STUDY OF THE MICELLE FORMATION PROCESS OF BILE ACIDS THROUGHMOLECULAR DYAMICS SIMULATIONS

A series of recent discoveries has expanded the role of bile acids (BAs) beyond their well-established function as endogenous detergents of the body [1]. Consistent with their pleiotropic action in vivo, BAs are indeed ligands for the nuclear farnesoid X receptor (FXR) and for the G-protein-coupled receptor TGR5/Gpbar1, as well as are able to activate the pregnane X receptor (PXR), constitutive androstane receptor (CAR) and vitamin D receptor (VDR). Through the modulation of these diverse signalling pathways, BAs have shown to control not only their own homeostasis but also fat glucose and energy metabolism [2].Thus, in the design and development of new BA-based compounds, the physicochemical profile of the molecules must be timely explored and analyzed.
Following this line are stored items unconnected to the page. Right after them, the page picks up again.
(* ===== verification/LogStream.v ===== *)
(** * LogStream: base/LogStream.h, base/LogStream.cc

    The fixed buffer a log line is built in, the number formatting, the
    insertion operators and the two unit formatters.  [data_] is the array
    itself, [cur_] the offset of the cursor; a store beyond the array is
    [UndefinedBehaviour], so that staying inside it is a theorem and not a
    convention.  The conversion [%.12g] of a double is the C library's and is a
    parameter; [%.Nf] is defined from the exact value of the double.

    Theorems: [convert] prints every 64-bit integer (the smallest included) in
    decimal and [convertHex] in hexadecimal, both inside the 32 bytes they ask
    for; an insertion keeps the whole text or drops it whole, never writes
    outside the array, and lines that fit are the concatenation of their
    parts; [formatSI] can exceed the five characters its comment promises. *)

From S2P Require Import Prelude Format Calendar Timestamp.

Definition kSmallBuffer : Z := 4000.
Definition kLargeBuffer : Z := 4000 * 1000.
Definition kMaxNumericSize : Z := 32.

(** ** FixedBuffer<SIZE> *)
Record FixedBuffer := mkFixed { data_ : bytes; cur_ : Z }.

Definition newFixedBuffer (SIZE : Z) : FixedBuffer := mkFixed (replicate (Z.to_nat SIZE) nul) 0.

Definition fb_length (b : FixedBuffer) : Z := cur_ b.
Definition avail (b : FixedBuffer) : Z := zlen (data_ b) - cur_ b.
Definition fb_text (b : FixedBuffer) : bytes := ztake (cur_ b) (data_ b).

(** Stores at an offset of the array. *)
Definition store (off : Z) (l : bytes) (b : FixedBuffer) : outcome FixedBuffer :=
  if (0 <=? off) && (off + zlen l <=? zlen (data_ b))
  then Ok (mkFixed (zwrite off l (data_ b)) (cur_ b))
  else Fault UndefinedBehaviour.
(* ===== verification/Poller.v ===== *)
(** * Poller: net/Poller.h, Poller.cc, poller/EPollPoller.{h,cc}, poller/PollPoller.{h,cc},
      poller/DefaultPoller.cc

    The two I/O multiplexers.  [Poller] is the virtual interface; its instances
    are [EPollPoller], which mirrors the channels' masks into the kernel's
    interest list, and [PollPoller], which keeps an array of [struct pollfd]
    indexed by [Channel::index_].  Both write [index_] (and [revents_]) of the
    channels they are given, so every operation takes and returns the heap of
    channels.

    What the operating system does is written out: the interest list of an epoll
    descriptor with the errors of [epoll_ctl], the batch of [epoll_wait], the
    [revents] that [poll] stores.  Which descriptors are ready, and in which
    order the kernel lists them, is the argument [Kernel] of [poll].

    [PollerLaws] is what the event loop relies on: against the life cycle of a
    channel (fresh, watched, idle, removed) no assertion fails and no epoll_ctl
    is refused, and [poll] reports exactly the watched channels that are ready.
    Both pollers satisfy it. *)

From S2P Require Import Prelude Format Channel.

(** ** The operating system's part *)
Record Kernel := mkKernel {
  ready : Z -> Z;        (* the condition of each descriptor, as POLL bits *)
  order : list Z;        (* the order of the kernel's ready list *)
}.

(** The bits of a descriptor that are reported for an interest in [events]. *)
Definition epoll_report (k : Kernel) (fd events : Z) : Z :=
  Z.land (ready k fd) (Z.lor events (Z.lor POLLERR POLLHUP)).
Definition poll_report (k : Kernel) (fd events : Z) : Z :=
  Z.land (ready k fd) (Z.lor events (Z.lor POLLERR (Z.lor POLLHUP POLLNVAL))).

(** ** The interface *)
Class Poller (P : Type) := {
  newPoller : P;
  channels_of : P -> gmap Z Z;                      (* channels_: fd to Channel ptr *)
  updateChannel : Z -> Channels -> P -> outcome (Channels * P);
  removeChannel : Z -> Channels -> P -> outcome (Channels * P);
  (* [None]: the system call fails, which is only logged *)
  poll : option Kernel -> list Z -> Channels -> P -> outcome (list Z * Channels * P);
}.

Definition deref (cs : Channels) (channel : Z) : outcome Channel :=
  get_or UndefinedBehaviour (cs !! channel).

Definition maps_to (m : gmap Z Z) (fd channel : Z) : bool := bool_decide (m !! fd = Some channel).
Definition mapped (m : gmap Z Z) (fd : Z) : bool := bool_decide (is_Some (m !! fd)).

Definition hasChannel {P} `{Poller P} (channel : Z) (cs : Channels) (p : P) : outcome bool :=
  c ← deref cs channel;
  Ok (maps_to (channels_of p) (fd_ c) channel).

(** ** EPollPoller *)
Module EPollPoller.

Definition kNew : Z := -1.
Definition kAdded : Z := 1.
Definition kDeleted : Z := 2.
Definition kInitEventListSize : Z := 16.

Definition EPOLL_CTL_ADD : Z := 1.
Definition EPOLL_CTL_DEL : Z := 2.
Definition EPOLL_CTL_MOD : Z := 3.

(** [struct epoll_event] is (events, data.ptr). *)
Record EPollPoller := mkEPoll {
  channels_ : gmap Z Z;
  interest : gmap Z (Z * Z);      (* the kernel's interest list of epollfd_ *)
  events_ : list (Z * Z);
}.

Definition newEPollPoller : EPollPoller :=
  mkEPoll ∅ ∅ (replicate (Z.to_nat kInitEventListSize) (0, 0)).

Definition operationToString (op : Z) : outcome bytes :=
  if op =? EPOLL_CTL_ADD then Ok (lit "ADD")
  else if op =? EPOLL_CTL_DEL then Ok (lit "DEL")
  else if op =? EPOLL_CTL_MOD then Ok (lit "MOD")
  else Fault AssertFailed.

(** epoll_ctl(2): EEXIST on adding a member, ENOENT on changing or deleting a
    descriptor that is not one. *)
Definition epoll_ctl (i : gmap Z (Z * Z)) (op fd : Z) (event : Z * Z) : option (gmap Z (Z * Z)) :=
  if op =? EPOLL_CTL_ADD then
    match i !! fd with Some _ => None | None => Some (<[fd := event]> i) end
  else if op =? EPOLL_CTL_DEL then
    match i !! fd with Some _ => Some (delete fd i) | None => None end
  else if op =? EPOLL_CTL_MOD then
    match i !! fd with Some _ => Some (<[fd := event]> i) | None => None end
  else None.

(** epoll_wait(2): at most [maxevents] ready members, in the kernel's order. *)
Definition epoll_wait (k : Kernel) (i : gmap Z (Z * Z)) (maxevents : Z) : list (Z * Z) :=
  ztake maxevents
    (omap (fun fd =>
       match i !! fd with
       | Some (e, ptr) => if epoll_report k fd e =? 0 then None else Some (epoll_report k fd e, ptr)
       | None => None
       end) (order k)).

Definition update (operation channel : Z) (cs : Channels) (p : EPollPoller) : outcome EPollPoller :=
  c ← deref cs channel;
  let event := (Channel.events_ c, channel) in
  operationToString operation;;
  match epoll_ctl (interest p) operation (fd_ c) event with
  | Some i => Ok (mkEPoll (channels_ p) i (events_ p))
  | None => if operation =? EPOLL_CTL_DEL then Ok p else Fault FatalLog
  end.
Diverse BA-modified derivatives exhibit different physico-chemical properties and even more divergent biological characteristic [3]. In this scenario, the critical micellar concentration (CMC) of the relative bile salts (BSs) is particularly noteworthy.Primary micelles are formed by 2-10 monomers and their formation is driven by hydrophobic association of β-faces of single monomers.Secondary micelles are formed by 10-100 monomers and materialize through hydrogen bonding of primary micelles involving also the α-face of bile acids. With the aim to study the effect on the micelles formation of the substitutions on position 6, 12 and 23 of the steroidal scaffold, a molecular dynamics approach has been applied. Eight species have been studied: Cholic Acid, Chenodeoxycholic Acid, 6α-Ethyl-cholic Acid, 6α-Ethyl-chenodeoxycholic Acid, 23(R)-methyl-cholic Acid , 23(S)-methyl-cholic Acid , 6α-Ethyl-23(R)-methyl-cholic Acid and 6α-Ethyl-23(S)-methyl-cholic Acid. In particular we tried to identify how the presence of the 6-ethyl, the 23-methyl and the 12-OH could influence this process.